Lipidomics reveals lipid changes in the hepatic during the late chick embryonic development

The liver undergoes significant metabolic changes during the late stage of chick embryonic development, particularly in lipid metabolism. Lipids are critical energy sources and structural components for the growth and development of chicken embryos. However, the dynamic changes in hepatic lipid composition during this critical developmental window remain unclear. To investigate the lipid composition changes and underlying mechanisms, we conducted a study on chick embryonic livers at two key developmental time points (E14 and D1). The results showed that the liver in the D1 group exhibited greater lipid droplet accumulation compared to the E14 group.
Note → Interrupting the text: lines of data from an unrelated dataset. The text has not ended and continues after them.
(** The rounded-up share of ssthresh that belongs to the delivered part of the window. *)
Definition prr_share t : Z := (snd_ssthresh t * prr_delivered t + prior_cwnd t - 1) / prior_cwnd t.
Lemma prr_share_le t : 0 <= snd_ssthresh t -> 0 <= prr_delivered t <= prior_cwnd t -> 0 < prior_cwnd t -> 0 <= prr_share t <= snd_ssthresh t.
Proof using Type.
  intros Hs Hd Hp. unfold prr_share. split; [apply Z.div_pos; nia|]. apply Z.lt_succ_r. apply Z.div_lt_upper_bound; [done|]. nia.
Qed.
(** C40. Proportional rate reduction.  While more is in flight than ssthresh, the window lets out what keeps the
    packets sent in Recovery at the share of ssthresh that belongs to the delivered part of the
    window, so never more than ssthresh in all; below, it grows towards ssthresh and not beyond,
    by at most one packet more than was delivered.  A fast retransmit always gets its packet. *)
Theorem prr_bounds t newly (fast : bool) : 0 <= tcp_packets_in_flight t < 2 ^ 30 -> 0 <= snd_ssthresh t < 2 ^ 30 -> 0 <= prr_out t < 2 ^ 30 -> 0 < prior_cwnd t < 2 ^ 30 ->
  0 <= prr_delivered t <= prior_cwnd t -> 0 <= newly < 2 ^ 30 ->
  let flight := tcp_packets_in_flight t in
  let cwnd := snd_cwnd (tcp_update_cwnd_in_recovery t newly fast) in
  (if flight >? snd_ssthresh t
   then cwnd = flight + Z.max (prr_share t - prr_out t) (b2z fast) /\ prr_out t + (cwnd - flight) <= Z.max (snd_ssthresh t) (prr_out t + b2z fast)
   else flight <= cwnd <= Z.max (snd_ssthresh t) (flight + b2z fast) /\ cwnd - flight <= Z.max (prr_delivered t - prr_out t) newly + 1) /\
  flight + b2z fast <= cwnd.
Proof using Type.
  intros Hf Hs Ho Hc Hd Hn. cbn zeta. unfold tcp_update_cwnd_in_recovery. cbn [snd_cwnd set set_snd_cwnd]. cbn. unfold prr_sndcnt. cbn zeta. fold (b2z fast).
  assert (Hb : 0 <= b2z fast <= 1) by (destruct fast; cbn; lia). pose proof (prr_share_le t ltac:(lia) Hd ltac:(lia)) as Hsh. destruct (tcp_packets_in_flight t >? snd_ssthresh t) eqn:E.
  - assert (Eq : s32 (u64 (snd_ssthresh t * prr_delivered t + prior_cwnd t - 1) / prior_cwnd t - prr_out t) = prr_share t - prr_out t).
    { unfold prr_share in *. assert (0 <= snd_ssthresh t * prr_delivered t + prior_cwnd t - 1 < 2 ^ 64) by nia. assert (Hu : u64 (snd_ssthresh t * prr_delivered t + prior_cwnd t - 1) = snd_ssthresh t * prr_delivered t + prior_cwnd t - 1) by (unfold u64; by apply Z.mod_small).
      rewrite Hu. apply s32_small. lia. }
    rewrite Eq, u32_small by (unfold is_u32; lia). lia.
  - rewrite Z.gtb_ltb in E. apply Z.ltb_ge in E. rewrite (s32_small (prr_delivered t - prr_out t)) by lia. rewrite !s32_small by lia. rewrite u32_small by (unfold is_u32; lia). lia.
Qed.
Biochemical analysis revealed significantly elevated levels of triglycerides, total cholesterol, high-density lipoprotein cholesterol, and low-density lipoprotein cholesterol in the liver of the D1 group relative to the E14 group. Furthermore, we performed lipidomics analysis and identified 2274 lipid species in chicken liver, which were predominantly composed of glycerolipids and glycerophospholipids. Score plots of principal component analysis and partial least squares discriminant analysis revealed distinct lipid profiles between the E14 and D1 groups, suggesting potential remodeling of liver lipid composition and metabolism during the late stage of chick embryonic development. Meanwhile, a total of 105 differentially abundant lipid species were identified, with 91 significantly upregulated and 14 significantly downregulated in the D1 group compared to the E14 group. Pathway analysis revealed the enrichment of the glycerophospholipid metabolic pathway, which comprises 37 differentially abundant lipids that may play crucial roles in the growth and development of chick embryos during late stages. In summary, this study characterized the liver lipid profile and explored the changes in lipid composition and species of the developing liver, with the aim of identifying the nutritional requirements of chicken embryos in the late stages of development. These findings could be utilized for improving chick quality and broiler performance.